Jerry Brown Compares Meg Whitman To A NAZI: 'Goebbels Invented This Kind Of Propaganda'

Taking a page out of the playbook normally reserved for Glenn Beck, Jerry Brown, the Democratic nominee for California Governor (and a former governor himself), recently compared his opponent, former eBay CEO Meg Whitman, to a Nazi.

And not just any Nazi -- chief Nazi propagandist Joseph Goebbels.

The comments came during a conversation between San Francisco KCBS radio reporter Doug Sovern and Brown after the two bumped into each other on a bike trail in Oakland.

Here is the report from Sovern's blog.

Brown boasted about his legendary frugality. "I've only spent $200,000 so far. I have 20 million in the bank. I'm saving up for her." It's true -- his stay-on-the-sidelines, bare-bones primary run cost him almost nothing, at least in California political terms. But he also fretted about the impact of all those eBay dollars in Whitman's very deep pockets. "You know, by the time she's done with me, two months from now, I'll be a child-molesting..." He let the line trail off. "She'll have people believing whatever she wants about me.

"It's like Goebbels," referring to Hitler's notorious minister of propaganda. "Goebbels invented this kind of propaganda. He took control of the whole world. She wants to be president. That's her ambition, the first woman president. That's what this is all about."

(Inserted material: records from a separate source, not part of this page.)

(** The score of the calculator is the plain weighted sum of the stored
    values of the weighted parameters; the weights are not renormalised. *)
Lemma composite_score_weighted_sum (classify : Q -> IBRClass)
  (fmt : FloatFormat) (validate : bool)
  (self self' : IBRComposite.state) (r : IBRResult.t) :
  Spec.well_formed self ->
  IBRComposite.compute classify fmt validate self = (Return r, self') ->
  IBRResult.score r
  == Spec.weighted_sum BIOTICACore.IBR_WEIGHTS (Spec.stored_values self).
Proof.
  intros Hwf H. destruct (compute_inv _ _ _ _ _ _ H) as (_ & Hs & _).
  rewrite Hs, score_loop_sum.
  rewrite (weighted_sum_ext _ _ (Spec.stored_values self)
             (fun pw Hin => param_values_get self pw Hwf Hin)).
  reflexivity.
Qed.

(** With all nine weighted parameters stored the used weight is 1, and the
    score is also the weighted average. *)
Lemma composite_score_full_set (classify : Q -> IBRClass)
  (fmt : FloatFormat) (validate : bool)
  (self self' : IBRComposite.state) (r : IBRResult.t) :
  Spec.well_formed self ->
  Spec.present BIOTICACore.IBR_WEIGHTS (Spec.stored_values self)
  = BIOTICACore.IBR_WEIGHTS ->
  IBRComposite.compute classify fmt validate self = (Return r, self') ->
  IBRResult.score r
  == Spec.weighted_average BIOTICACore.IBR_WEIGHTS (Spec.stored_values self).
Proof.
  intros Hwf Hall H.
  rewrite (composite_score_weighted_sum _ _ _ _ _ _ Hwf H).
  unfold Spec.weighted_average, Spec.used_weight. rewrite Hall.
  rewrite IBR_WEIGHTS_sum. field.
Qed.

Lemma classify_ibr_respects_Qeq (x y : Q) :
  x == y -> BIOTICACore._classify_ibr x = BIOTICACore._classify_ibr y.
Proof.
  intros H.
  assert (Hc : forall c, Qgtb x c = Qgtb y c)
    by (intros c; unfold Qgtb; now rewrite H).
  unfold BIOTICACore._classify_ibr. now rewrite !Hc.
Qed.
(** C6: every result of the inference post-processor satisfies the
    detection-result invariant.  The combined score of a slot and class
    is the geometric mean sqrt(class_prob * objectness_prob) of the two
    sigmoid probabilities; the score of a detection is the best combined
    score of its slot multiplied by the maskness of the slot's soft
    mask, and lies in [0, 1]; the boolean masks, when present, have one
    (original_height, original_width) plane per detection. *)
Theorem inference_detection_invariant (cfg : config) (output : decoder_output)
        (batched_inputs : list batched_input) (max_shape : nat * nat)
        (image_sizes : list (nat * nat)) (b n c hm wm : nat) :
  size (out_pred_logits output) = [b; n; c] -> 0 < c ->
  size (out_pred_masks output) = [b; n; hm; wm] -> 0 < hm -> 0 < wm ->
  size (out_pred_scores output) = [b; n; 1] ->
  length batched_inputs = b -> length image_sizes = b ->
  0 < fst max_shape -> 0 < snd max_shape ->
  Forall (fun s => 0 < fst s /\ 0 < snd s) image_sizes ->
  Forall (fun input => 0 < height input /\ 0 < width input) batched_inputs ->
  exists pred_scores results,
    combined_scores output = Ok pred_scores
    /\ (forall i s cl, i < b -> s < n -> cl < c ->
          get 0%R pred_scores [i; s; cl]
          = sqrt (get 0%R (tmap sigmoid (out_pred_logits output)) [i; s; cl]
                  * get 0%R (tmap sigmoid (out_pred_scores output))
                        [i; s; 0%nat]))
    /\ inference cfg output batched_inputs max_shape image_sizes = Ok results
    /\ length results = b
    /\ forall i r, nth_error results i = Some r ->
         exists input sc,
           nth_error batched_inputs i = Some input
           /\ image_size r = (height input, width input)
           /\ scores r = Some sc
           /\ Forall in01 (elems sc)
           /\ (forall mk, pred_masks r = Some mk ->
                 size mk = [tlen sc; height input; width input])
           /\ (let scores_per_image := image_slice pred_scores i in
               let mask_pred_per_image :=
                 image_slice (tmap sigmoid (out_pred_masks output)) i in
               let kept :=
                 filter (fun slot =>
                           if Rlt_dec (cls_threshold cfg)
                                      (best_score scores_per_image slot)
                           then true else false) (seq 0 n) in
               forall j, j < tlen sc ->
                 get 0%R sc [j]
                 = (best_score scores_per_image (nth j kept 0%nat)
                    * maskness (mask_threshold cfg) mask_pred_per_image
                               (nth j kept 0%nat))%R).
Proof.
  intros Hl Hc Hm Hhm Hwm Ho Lin Lsz HH HW Fsz Fin.
  destruct (@combined_scores_ok output b n c Hl Ho)
    as (ps & Hps & Sps & _ & Fps & Vps).
  exists ps. rewrite inference_unfold, Hps. cbn [bind].
  set (pm := tmap sigmoid (out_pred_masks output)).
  assert (Spm : size pm = [b; n; hm; wm]) by exact Hm.
  assert (Fpm : Forall in01 (elems pm)).
  { unfold pm. cbn [tmap elems]. rewrite Forall_map. apply Forall_forall.
    intros v _. apply sigmoid_in01. }
  set (items := combine (combine (combine (unbind0 0%R ps) (unbind0 0%R pm))
                                 batched_inputs) image_sizes).
  set (body := fun it : tensor R * tensor R * batched_input * (nat * nat) => _).
  set (post := fun (i : nat) (input : batched_input) (r : Instances)
                   (sc : tensor R) =>
                 image_size r = (height input, width input)
                 /\ scores r = Some sc
                 /\ Forall in01 (elems sc)
                 /\ (forall mk, pred_masks r = Some mk ->
                       size mk = [tlen sc; height input; width input])
                 /\ (let scores_per_image := image_slice ps i in
                     let mask_pred_per_image := image_slice pm i in
                     let kept :=
                       filter (fun slot =>
                                 if Rlt_dec (cls_threshold cfg)
                                            (best_score scores_per_image slot)
                                 then true else false) (seq 0 n) in
                     forall j, j < tlen sc ->
                       get 0%R sc [j]
                       = (best_score scores_per_image (nth j kept 0%nat)
                          * maskness (mask_threshold cfg) mask_pred_per_image
                                     (nth j kept 0%nat))%R)).
  assert (Hitem : forall i x, nth_error items i = Some x ->
            exists input r sc,
              nth_error batched_inputs i = Some input
              /\ body x = Ok r /\ post i input r sc).
  { intros i [[[spi mpi] input] shape] Hx. unfold items in Hx.
    rewrite !nth_error_combine in Hx. destruct Hx as [[[Hs Hp] Hi] Hz].
    apply nth_error_unbind0 in Hs as [_ ->]. apply nth_error_unbind0 in Hp as [_ ->].
    rewrite Forall_forall in Fsz, Fin.
    destruct (Fsz shape (nth_error_In _ _ Hz)) as [? ?].
    destruct (Fin input (nth_error_In _ _ Hi)) as [? ?].
    destruct (@inference_image_invariant cfg max_shape (image_slice ps i)
                (image_slice pm i) input shape n c hm wm)
      as (r & sc & Hr & ? & ? & ? & ? & ?); try assumption.
    - unfold image_slice. cbn [size init]. now rewrite Sps.
    - unfold image_slice. cbn [size init]. now rewrite Spm.
    - apply Forall_image_slice; [unfold in01; lra|exact Fps].
    - apply Forall_image_slice; [unfold in01; lra|exact Fpm].
    - exists input, r, sc. unfold post. repeat split; assumption. }
  destruct (@mapM_ok _ _ body items) as (results & Hres).
  { intros x Hx. apply In_nth_error in Hx as (i & Hx).
    destruct (Hitem i x Hx) as (_ & r & _ & _ & Hr & _). now exists r. }
  exists results. split; [reflexivity|]. split; [exact Vps|].
  split; [exact Hres|].
  destruct (mapM_nth _ _ Hres) as [Hlen Hnth]. split.
  - rewrite Hlen. unfold items. rewrite !length_combine.
    unfold unbind0. rewrite !length_map, !length_seq. unfold tlen.
    rewrite Sps, Spm. cbn [hd]. lia.
  - intros i r Hr.
    assert (Hi : i < length items).
    { rewrite <- Hlen. apply nth_error_Some. congruence. }
    destruct (nth_error items i) as [x|] eqn:Ex;
      [|apply nth_error_None in Ex; lia].
    destruct (Hnth i x Ex) as (y & Hy & Hbody).
    rewrite Hr in Hy. injection Hy as <-.
    destruct (Hitem i x Ex) as (input & r' & sc & ? & Hr' & Hpost).
    rewrite Hbody in Hr'. injection Hr' as <-.
    exists input, sc. split; [assumption|]. exact Hpost.
Qed.
Lemma X8_same_memory_on_every_host_witness :
  length [10; 20; 30; 40; 50; 60; 70; 80; 90; 100; 110; 120; 130] = arity dgemm /\
  option_map (fun res => mem (snd res))
    (run silent dgemm [10; 20; 30; 40; 50; 60; 70; 80; 90; 100; 110; 120; 130]
       (with_host macos_13_2_1 (boot macos_12_6_3))) =
  option_map (fun res => mem (snd res))
    (run silent dgemm [10; 20; 30; 40; 50; 60; 70; 80; 90; 100; 110; 120; 130]
       (with_host macos_14_0_0 (boot macos_12_6_3))).
Proof.
  split; [reflexivity|].
  apply (X8_same_memory_on_every_host silent dgemm
           [10; 20; 30; 40; 50; 60; 70; 80; 90; 100; 110; 120; 130]
           (boot macos_12_6_3) macos_13_2_1 macos_14_0_0);
    reflexivity.
Defined.

Lemma X9_no_wrapper_returns_the_entry_points_value_witness :
  returns_value sdot = true /\
  snd (dot32 "sdot$LEGACY" [16; 32; 48; 64; 80] ∅) = Some (Vsingle 1107296256) /\
  List.filter returns_value all_routines =
    [sgetrf; dgetrf; cgetrf; zgetrf; scopy; dcopy; ccopy; zcopy; sdot; ddot] /\
  (forall r' : routine,
     returns_value r' = true <->
     In r' [sgetrf; dgetrf; cgetrf; zgetrf; scopy; dcopy; ccopy; zcopy; sdot; ddot]) /\
  In sdot [sgetrf; dgetrf; cgetrf; zgetrf; scopy; dcopy; ccopy; zcopy; sdot; ddot] /\
  option_map fst (run dot32 sdot [16; 32; 48; 64; 80] (boot macos_12_6_3)) = Some None.
Proof.
  split; [reflexivity|]. split; [reflexivity|].
  apply (X9_no_wrapper_returns_the_entry_points_value dot32 sdot [16; 32; 48; 64; 80]
           (boot macos_12_6_3) (Vsingle 1107296256));
    reflexivity.
Defined.

Lemma X10_info_is_the_last_parameter_witness :
  has_info zgesdd = true /\
  List.last (fn_params (prototype_of zgesdd)) (Param Tvoid Dstar "") =
    Param Tfortran_int Dstar "info" /\
  length (List.filter (fun p => String.eqb (p_name p) "info") (fn_params (prototype_of zgesdd)))
    = 1%nat /\
  List.filter (fun r' => negb (has_info r')) all_routines =
    [scopy; dcopy; ccopy; zcopy; sdot; ddot; cdotu; zdotu; cdotc; zdotc;
     sgemm; dgemm; cgemm; zgemm].
Proof.
  split; [reflexivity|].
  apply (X10_info_is_the_last_parameter zgesdd). reflexivity.
Defined.

Lemma X12_wrapper_names_are_distinct_witness :
  fn_name (prototype_of ddot) = "accelerate_ddot" /\
  length [16; 32; 48; 64; 80] = arity ddot /\
  ddot = ddot /\
  length exported = 54%nat /\
  exists name v w',
    "accelerate_ddot" = "accelerate_" +:+ name /\
    run silent ddot [16; 32; 48; 64; 80] (boot macos_13_2_1) = Some (v, w') /\
    calls (added 0 (trace w')) =
      [(if false then name +:+ "_" else name +:+ "$LEGACY", [16; 32; 48; 64; 80])].
Proof.
  split; [reflexivity|]. split; [reflexivity|].
  apply (X12_wrapper_names_are_distinct silent ddot ddot [16; 32; 48; 64; 80]
           (boot macos_13_2_1));
    reflexivity.
Defined.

The conversation continued: "She looks like an athlete. You think she's an athlete?" Brown asked. "[S]he could probably outrun me."

Meg Whitman's campaign later reacted to the Goebbels statement:

"Jerry Brown's statements comparing our campaign to a propagator of the Holocaust is deeply offensive and entirely unacceptable," said Jillian Hasner, Whitman's campaign manager.

Brown's campaign spokesman, Sterling Clifford, addressed the reported comments on Thursday:

"I wouldn't vouch for the accuracy of it, but I also don't want to dispute the accuracy of it," he told The Associated Press. "It was jogging talk taken out of context."